◆ Your objective:
Return the lines of the data below in which the string "environment" occurs.

◆ Material provided:
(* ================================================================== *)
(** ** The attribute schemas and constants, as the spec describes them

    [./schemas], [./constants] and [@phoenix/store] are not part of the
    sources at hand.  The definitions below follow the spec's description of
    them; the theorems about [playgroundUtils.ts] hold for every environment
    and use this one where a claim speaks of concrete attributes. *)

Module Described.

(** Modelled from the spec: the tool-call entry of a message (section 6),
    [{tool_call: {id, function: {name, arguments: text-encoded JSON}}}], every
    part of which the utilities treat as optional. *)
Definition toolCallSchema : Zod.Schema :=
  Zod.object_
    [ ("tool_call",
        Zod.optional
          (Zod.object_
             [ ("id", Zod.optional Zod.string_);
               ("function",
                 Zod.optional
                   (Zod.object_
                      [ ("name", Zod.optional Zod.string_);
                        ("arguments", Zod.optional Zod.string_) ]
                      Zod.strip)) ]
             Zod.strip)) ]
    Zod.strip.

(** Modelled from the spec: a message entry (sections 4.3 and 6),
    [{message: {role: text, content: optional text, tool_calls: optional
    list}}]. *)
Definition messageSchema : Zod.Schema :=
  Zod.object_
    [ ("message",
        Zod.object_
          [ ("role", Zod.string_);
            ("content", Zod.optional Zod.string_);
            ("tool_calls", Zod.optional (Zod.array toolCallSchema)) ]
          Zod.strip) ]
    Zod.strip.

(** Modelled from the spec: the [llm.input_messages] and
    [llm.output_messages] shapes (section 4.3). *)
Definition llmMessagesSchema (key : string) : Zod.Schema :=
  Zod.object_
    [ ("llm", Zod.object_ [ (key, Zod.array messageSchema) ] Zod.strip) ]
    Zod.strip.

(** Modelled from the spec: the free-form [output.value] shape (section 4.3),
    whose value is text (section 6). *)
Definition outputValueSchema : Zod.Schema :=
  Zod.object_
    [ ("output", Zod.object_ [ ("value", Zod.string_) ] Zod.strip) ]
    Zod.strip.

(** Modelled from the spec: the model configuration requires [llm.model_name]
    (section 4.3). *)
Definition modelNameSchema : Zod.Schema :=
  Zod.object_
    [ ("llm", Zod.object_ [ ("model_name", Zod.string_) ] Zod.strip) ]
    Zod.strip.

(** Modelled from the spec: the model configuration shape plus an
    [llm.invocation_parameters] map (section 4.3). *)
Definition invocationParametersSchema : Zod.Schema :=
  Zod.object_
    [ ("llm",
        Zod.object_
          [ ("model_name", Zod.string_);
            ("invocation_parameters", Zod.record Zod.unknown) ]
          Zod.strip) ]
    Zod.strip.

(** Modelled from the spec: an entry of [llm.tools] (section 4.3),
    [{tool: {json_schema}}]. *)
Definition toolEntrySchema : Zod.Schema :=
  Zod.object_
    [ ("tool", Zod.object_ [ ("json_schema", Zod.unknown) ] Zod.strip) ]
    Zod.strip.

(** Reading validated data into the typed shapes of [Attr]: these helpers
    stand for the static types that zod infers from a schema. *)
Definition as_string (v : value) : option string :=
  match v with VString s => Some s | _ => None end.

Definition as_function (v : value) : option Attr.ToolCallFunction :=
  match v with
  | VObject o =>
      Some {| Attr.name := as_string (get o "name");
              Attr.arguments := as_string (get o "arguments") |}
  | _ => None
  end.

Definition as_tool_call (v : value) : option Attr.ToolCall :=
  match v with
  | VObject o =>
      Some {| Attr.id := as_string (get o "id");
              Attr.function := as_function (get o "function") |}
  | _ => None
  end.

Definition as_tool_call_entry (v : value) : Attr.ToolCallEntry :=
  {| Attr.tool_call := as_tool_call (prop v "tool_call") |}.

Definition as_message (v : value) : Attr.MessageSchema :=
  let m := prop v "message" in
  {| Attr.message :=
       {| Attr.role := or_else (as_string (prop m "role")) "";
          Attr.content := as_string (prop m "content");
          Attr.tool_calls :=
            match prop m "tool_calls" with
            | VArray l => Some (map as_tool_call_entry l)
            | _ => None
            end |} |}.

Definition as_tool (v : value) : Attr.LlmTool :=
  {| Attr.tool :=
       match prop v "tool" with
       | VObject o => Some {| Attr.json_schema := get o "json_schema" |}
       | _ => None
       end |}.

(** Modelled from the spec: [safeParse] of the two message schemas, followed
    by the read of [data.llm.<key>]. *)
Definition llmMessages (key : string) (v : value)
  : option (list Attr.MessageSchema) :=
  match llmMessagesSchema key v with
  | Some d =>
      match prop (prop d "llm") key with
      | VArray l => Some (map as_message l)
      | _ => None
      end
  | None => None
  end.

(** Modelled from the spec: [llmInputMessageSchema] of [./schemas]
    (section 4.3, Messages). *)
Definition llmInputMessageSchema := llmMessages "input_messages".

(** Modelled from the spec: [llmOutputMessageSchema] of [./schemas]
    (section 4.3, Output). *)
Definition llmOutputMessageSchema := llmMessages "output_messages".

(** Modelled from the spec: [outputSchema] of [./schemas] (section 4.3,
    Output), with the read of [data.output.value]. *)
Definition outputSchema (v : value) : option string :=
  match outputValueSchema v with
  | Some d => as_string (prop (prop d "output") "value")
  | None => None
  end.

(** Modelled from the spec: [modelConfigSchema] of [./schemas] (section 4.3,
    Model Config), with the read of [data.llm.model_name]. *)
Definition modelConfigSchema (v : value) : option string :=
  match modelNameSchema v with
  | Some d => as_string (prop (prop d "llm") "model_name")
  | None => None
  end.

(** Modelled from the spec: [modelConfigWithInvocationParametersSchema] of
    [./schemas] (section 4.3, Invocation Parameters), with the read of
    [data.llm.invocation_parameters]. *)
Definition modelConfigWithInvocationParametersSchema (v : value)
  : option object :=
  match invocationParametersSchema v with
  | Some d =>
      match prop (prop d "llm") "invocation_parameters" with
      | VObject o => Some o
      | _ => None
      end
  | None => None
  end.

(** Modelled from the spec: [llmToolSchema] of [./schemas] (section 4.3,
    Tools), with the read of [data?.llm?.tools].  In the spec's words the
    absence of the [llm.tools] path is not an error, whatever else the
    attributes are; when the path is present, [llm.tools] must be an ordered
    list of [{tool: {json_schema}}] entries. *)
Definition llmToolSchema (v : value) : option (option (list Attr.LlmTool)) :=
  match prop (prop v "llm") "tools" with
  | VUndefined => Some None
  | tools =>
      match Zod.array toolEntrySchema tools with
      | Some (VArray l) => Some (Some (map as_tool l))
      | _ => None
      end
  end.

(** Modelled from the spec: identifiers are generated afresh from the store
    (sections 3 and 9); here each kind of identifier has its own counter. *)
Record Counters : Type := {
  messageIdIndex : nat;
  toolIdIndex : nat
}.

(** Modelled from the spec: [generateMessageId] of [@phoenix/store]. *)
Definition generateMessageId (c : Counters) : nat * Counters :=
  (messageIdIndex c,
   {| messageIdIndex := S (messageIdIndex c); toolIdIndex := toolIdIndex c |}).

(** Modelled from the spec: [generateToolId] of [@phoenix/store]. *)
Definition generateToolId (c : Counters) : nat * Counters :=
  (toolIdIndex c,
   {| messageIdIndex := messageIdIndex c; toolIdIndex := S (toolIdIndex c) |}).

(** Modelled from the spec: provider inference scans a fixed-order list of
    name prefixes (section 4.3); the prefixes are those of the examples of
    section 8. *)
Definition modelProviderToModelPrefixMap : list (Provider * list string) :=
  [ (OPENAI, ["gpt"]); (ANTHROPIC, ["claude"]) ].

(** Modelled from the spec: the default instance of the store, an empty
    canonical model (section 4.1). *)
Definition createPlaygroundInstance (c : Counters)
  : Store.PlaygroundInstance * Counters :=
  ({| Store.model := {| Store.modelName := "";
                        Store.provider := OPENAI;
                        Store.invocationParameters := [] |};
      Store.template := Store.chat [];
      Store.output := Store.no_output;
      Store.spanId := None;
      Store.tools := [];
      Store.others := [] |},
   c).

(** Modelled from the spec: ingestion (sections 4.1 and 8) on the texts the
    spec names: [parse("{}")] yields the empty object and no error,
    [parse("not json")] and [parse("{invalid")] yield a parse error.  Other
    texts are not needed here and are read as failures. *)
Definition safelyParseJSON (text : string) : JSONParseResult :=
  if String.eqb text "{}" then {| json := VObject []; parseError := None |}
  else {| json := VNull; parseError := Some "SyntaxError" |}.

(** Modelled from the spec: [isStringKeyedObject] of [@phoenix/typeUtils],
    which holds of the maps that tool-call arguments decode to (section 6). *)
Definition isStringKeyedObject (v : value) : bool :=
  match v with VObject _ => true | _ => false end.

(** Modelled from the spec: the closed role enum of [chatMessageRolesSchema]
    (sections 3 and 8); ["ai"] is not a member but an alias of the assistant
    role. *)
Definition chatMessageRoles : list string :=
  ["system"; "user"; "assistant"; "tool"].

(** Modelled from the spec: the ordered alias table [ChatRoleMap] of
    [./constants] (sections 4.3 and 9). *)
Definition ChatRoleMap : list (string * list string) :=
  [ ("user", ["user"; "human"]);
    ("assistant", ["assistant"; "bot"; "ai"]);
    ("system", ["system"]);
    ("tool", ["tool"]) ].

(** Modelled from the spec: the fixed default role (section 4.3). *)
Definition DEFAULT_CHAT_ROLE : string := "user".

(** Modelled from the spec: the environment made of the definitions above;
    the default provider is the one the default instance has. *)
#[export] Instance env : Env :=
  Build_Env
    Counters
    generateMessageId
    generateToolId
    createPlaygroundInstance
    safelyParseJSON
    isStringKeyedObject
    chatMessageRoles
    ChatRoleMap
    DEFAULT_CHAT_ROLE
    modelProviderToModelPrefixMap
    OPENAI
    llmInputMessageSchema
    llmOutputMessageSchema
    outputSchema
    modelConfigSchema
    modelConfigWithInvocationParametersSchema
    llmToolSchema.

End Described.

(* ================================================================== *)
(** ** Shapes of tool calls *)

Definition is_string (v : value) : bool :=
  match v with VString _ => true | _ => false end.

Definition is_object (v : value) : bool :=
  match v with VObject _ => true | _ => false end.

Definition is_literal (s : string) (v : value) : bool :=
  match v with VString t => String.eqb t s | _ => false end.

◆ Output below:
    them; the theorems about [playgroundUtils.ts] hold for every environment
(** Modelled from the spec: the environment made of the definitions above;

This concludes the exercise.